Well...the MPAA loves it.
http://www.broadcastingcable.com/news/washington/mpaa-praises-tpp/145610
“We welcome the release of the TPP agreement," said Motion Picture Association of America President Chris Dodd. "Enacting a high-standard TPP with strong copyright protections is an economic priority for the American motion picture and television industry, which registered nearly $16 billion in exports in 2013 and supports nearly two million jobs throughout all 50 states. The TPP reaffirms what we have long understood -- that strengthening copyright is integral to America’s creative community and to facilitating legitimate international commerce..."
Um, yeah. So who opposes it?
In rare example of Donkeys and Elephants agreeing with each other, Democratic Presidential candidates Hillary Clinton and Bernie Sanders both oppose it, in addition to Republican Presidential candidate Donald Trump.
Yeah, this is something that The Donald agrees with Mecha-Hillary and that one guy Mecha-Hillary squashed about.
The various positions of the candidates on the TPP can be seen here:
http://ballotpedia.org/2016_presidential_candidates_on_the_Trans-Pacific_Partnership_trade_deal
I want to read the entire 6,000+ page agreement because reasons.
Okay, have at it.
https://ustr.gov/trade-agreements/free-trade-agreements/trans-pacific-partnership/tpp-full-text
What can I do to oppose this trade agreement?
As of today, the day the full text of the agreement was released, President Obama has notified the Congress he intends to sign this agreement, the crowning legacy of his Presidency. He now has 90 days to convince the Congress to vote for ratification of the agreement.

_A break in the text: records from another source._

Lemma full_remediation_clears_untagged_cost_witness :
  "Tagged" ∈ columns example_table ∧ "MonthlyCostUSD" ∈ columns example_table ∧
  tag_fields ⊆ columns (mkDF schema [R2_tagged]) ∧
  Forall (λ r, no_text (cell_at r "MonthlyCostUSD") = true) (rows example_table) ∧
  Forall (λ r, no_text (cell_at r "MonthlyCostUSD") = true)
         (rows (mkDF schema [R2_tagged])) ∧
  Forall (λ r, ∀ f, f ∈ tag_fields → notnull (cell_at r f) = true)
         (rows (mkDF schema [R2_tagged])) ∧
  ∃ by_tag total,
    updated_cost_by_tag example_table (mkDF schema [R2_tagged]) = Ok by_tag ∧
    by_tag !! Str "No" = None ∧
    (u ← updated_df example_table (mkDF schema [R2_tagged]); total_cost true u)
    = Ok (Np total) ∧
    updated_percent_untagged_cost example_table (mkDF schema [R2_tagged])
    = Ok (if Qeq_bool total 0 then nan else Fin (Qmult (Qdiv 0 total) 100)) ∧
    Qeq (Qmult (Qdiv 0 total) 100) 0.
Proof.
  assert ("Tagged" ∈ columns example_table) as H1
    by (refine (bool_decide_unpack _ _); vm_compute; exact I).
  assert ("MonthlyCostUSD" ∈ columns example_table) as H2
    by (refine (bool_decide_unpack _ _); vm_compute; exact I).
  assert (tag_fields ⊆ columns (mkDF schema [R2_tagged])) as H3
    by (refine (bool_decide_unpack _ _); vm_compute; exact I).
  assert (Forall (λ r, no_text (cell_at r "MonthlyCostUSD") = true)
            (rows example_table)) as H4
    by (refine (bool_decide_unpack _ _); vm_compute; exact I).
  assert (Forall (λ r, no_text (cell_at r "MonthlyCostUSD") = true)
            (rows (mkDF schema [R2_tagged]))) as H5
    by (refine (bool_decide_unpack _ _); vm_compute; exact I).
  assert (Forall (λ r, ∀ f, f ∈ tag_fields → notnull (cell_at r f) = true)
            (rows (mkDF schema [R2_tagged]))) as H6.
  { apply Forall_singleton. apply tag_cells_all.
    refine (bool_decide_unpack _ _); vm_compute; exact I. }
  split; [exact H1|]. split; [exact H2|]. split; [exact H3|].
  split; [exact H4|]. split; [exact H5|]. split; [exact H6|].
  exact (full_remediation_clears_untagged_cost example_table
           (mkDF schema [R2_tagged]) H1 H2 H3 H4 H5 H6).
Defined.

(** X17. On the merged table of line 162 every flag is "Yes" or "No": the
    table has the tagged rows of the original plus the edited rows, the
    per-flag counts have no other key, and they add up to the number of
    rows. *)
Theorem merged_flags_all_counted (df edited_df : DataFrame) :
  "Tagged" ∈ columns df → tag_fields ⊆ columns edited_df →
  ∃ u counts,
    updated_df df edited_df = Ok u ∧
    tagged_counts u = Ok counts ∧
    len u = length (filter (λ r, cell_at r "Tagged" = Str "Yes") (rows df))
            + len edited_df ∧
    counts_total counts = len u ∧
    ∀ v, v ≠ Str "Yes" → v ≠ Str "No" → counts !! v = None.
Proof.
  intros Hflag Htags.
  destruct (updated_df_eq df edited_df Hflag Htags) as (extra & Hu).
  set (u := mkDF (columns df ++ extra) (merged_rows df edited_df)) in Hu.
  assert ("Tagged" ∈ columns u) as Hflag' by (apply elem_of_app; by left).
  pose proof (merged_flags df edited_df) as Hyn.
  exists u. eexists. split; [exact Hu|].
  split; [by unfold tagged_counts, getitem; rewrite decide_True|].
  split; [|split].
  - unfold len. cbn [rows u]. unfold merged_rows.
    by rewrite length_app, length_map.
  - rewrite value_counts_total. unfold len. cbn [rows u]. clear -Hyn.
    induction Hyn as [|r l Hr _ IH]; [done|]. cbn [map].
    rewrite filter_cons, decide_True by (by destruct Hr as [-> | ->]).
    cbn. by rewrite IH.
  - intros v Hy Hn. apply value_counts_absent. cbn [rows u].
    intros Hin. apply list_elem_of_fmap in Hin as (r & -> & Hr).
    rewrite Forall_forall in Hyn. by destruct (Hyn r Hr).
Qed.

Lemma merged_flags_all_counted_witness :
  "Tagged" ∈ columns blank_flag_table ∧
  tag_fields ⊆ columns (mkDF schema [R2_tagged]) ∧
  ∃ u counts,
    updated_df blank_flag_table (mkDF schema [R2_tagged]) = Ok u ∧
    tagged_counts u = Ok counts ∧
    len u = length (filter (λ r, cell_at r "Tagged" = Str "Yes")
                      (rows blank_flag_table))
            + len (mkDF schema [R2_tagged]) ∧
    counts_total counts = len u ∧
    ∀ v, v ≠ Str "Yes" → v ≠ Str "No" → counts !! v = None.
Proof.
  assert ("Tagged" ∈ columns blank_flag_table) as H1
    by (refine (bool_decide_unpack _ _); vm_compute; exact I).
  assert (tag_fields ⊆ columns (mkDF schema [R2_tagged])) as H2
    by (refine (bool_decide_unpack _ _); vm_compute; exact I).
  split; [exact H1|]. split; [exact H2|].
  exact (merged_flags_all_counted blank_flag_table (mkDF schema [R2_tagged]) H1 H2).
Defined.

(** ** Missing columns *)

Lemma getitems_missing (df : DataFrame) (cs : list string) :
  ¬ cs ⊆ columns df →
  ∃ c, c ∈ cs ∧ (c ∉ columns df) ∧ getitems df cs = Raise (KeyError c).
Proof.
  intros Hsub. unfold getitems.
  destruct (filter (λ c, c ∉ columns df) cs) as [|c l] eqn:E.
  - destruct Hsub. intros c Hc.
    destruct (decide (c ∈ columns df)) as [|Hn]; [done|].
    exfalso. by eapply (filter_nil_not_elem_of _ _ c E).
  - assert (c ∈ filter (λ c, c ∉ columns df) cs) as Hin by (rewrite E; by left).
    apply list_elem_of_filter in Hin as [Hn Hc]. by exists c.
Qed.

(** X19. When one of the four tag columns is missing, the score of line 93,
    the enrichment, the missing-tag count of line 99 and the flag recompute
    of line 161 all raise KeyError for a tag field the table does not
    have. *)
Theorem missing_tag_column_raises (df : DataFrame) :
  ¬ tag_fields ⊆ columns df →
  ∃ f, f ∈ tag_fields ∧ (f ∉ columns df) ∧
       TagCompletenessScore df = Raise (KeyError f) ∧
       enrich df = Raise (KeyError f) ∧
       missing_by_tag df = Raise (KeyError f) ∧
       recompute_flags df = Raise (KeyError f).
Proof.
  intros H. destruct (getitems_missing df tag_fields H) as (f & Hf & Hn & E).
  exists f. unfold enrich, TagCompletenessScore, missing_by_tag, recompute_flags.
  rewrite E. done.
Qed.

Lemma missing_tag_column_raises_witness :
  ¬ tag_fields ⊆ columns lowercase_table ∧
  ∃ f, f ∈ tag_fields ∧ (f ∉ columns lowercase_table) ∧
       TagCompletenessScore lowercase_table = Raise (KeyError f) ∧
       enrich lowercase_table = Raise (KeyError f) ∧
       missing_by_tag lowercase_table = Raise (KeyError f) ∧
       recompute_flags lowercase_table = Raise (KeyError f).
Proof.
  assert (¬ tag_fields ⊆ columns lowercase_table) as H
    by (refine (bool_decide_unpack _ _); vm_compute; exact I).
  split; [exact H | exact (missing_tag_column_raises lowercase_table H)].
Defined.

This means we, and by we in this case I mean the people of the United States, the largest and most important signatory nation, have 90 days to make it quite clear to the Congress how we feel about this trade agreement.
Expect a rather broad coalition of strange corporate bedfellows to oppose this agreement, from car manufacturers (Ford Motor Company has already criticized it) to tobacco companies, who have a specific provision cutting them out of the ISDS corporate tribunals.
Environmental groups are uniformly in opposition, all the way from the radicals at Greenpeace to The Sierra Club.
Obama faces stiff opposition from his own party on this and finds himself in bed with Republicans to try and push this trade deal through Congress.
Everyone who has anything to do with health care who isn't a big pharmaceutical company opposes it. You already saw how Doctors Without Borders feels about it, the American Medical Association isn't happy about it either.
http://jama.jamanetwork.com/article.aspx?articleid=2430590
The Electronic Frontier Foundation, as seen above, of course opposes this thing which is basically SOPA for the world.
I'm not an American. How can I oppose this in my country?
Um, I can't really help you there. Contact whoever represents you in your government I guess.
For the Canadians out there, you just got a new Prime Minister who is likely to be much more skeptical of this trade agreement than the previous one. This is your time to shine.
To the people of Singapore, Brunei , New Zealand, Chile, Peru, Vietnam, Malaysia, Mexico, Australia, and Japan -- you guys are on the chopping block. If you want to oppose this trade agreement, you better get busy in your respective nations.
Additional message for the people of Colombia, the Philippines, Thailand, Taiwan, South Korea, and Indonesia -- your governments have expressed interest in or intent to join the TPP if it is ratified by the original 12 signatories. You might want to have a few words about that with your governments.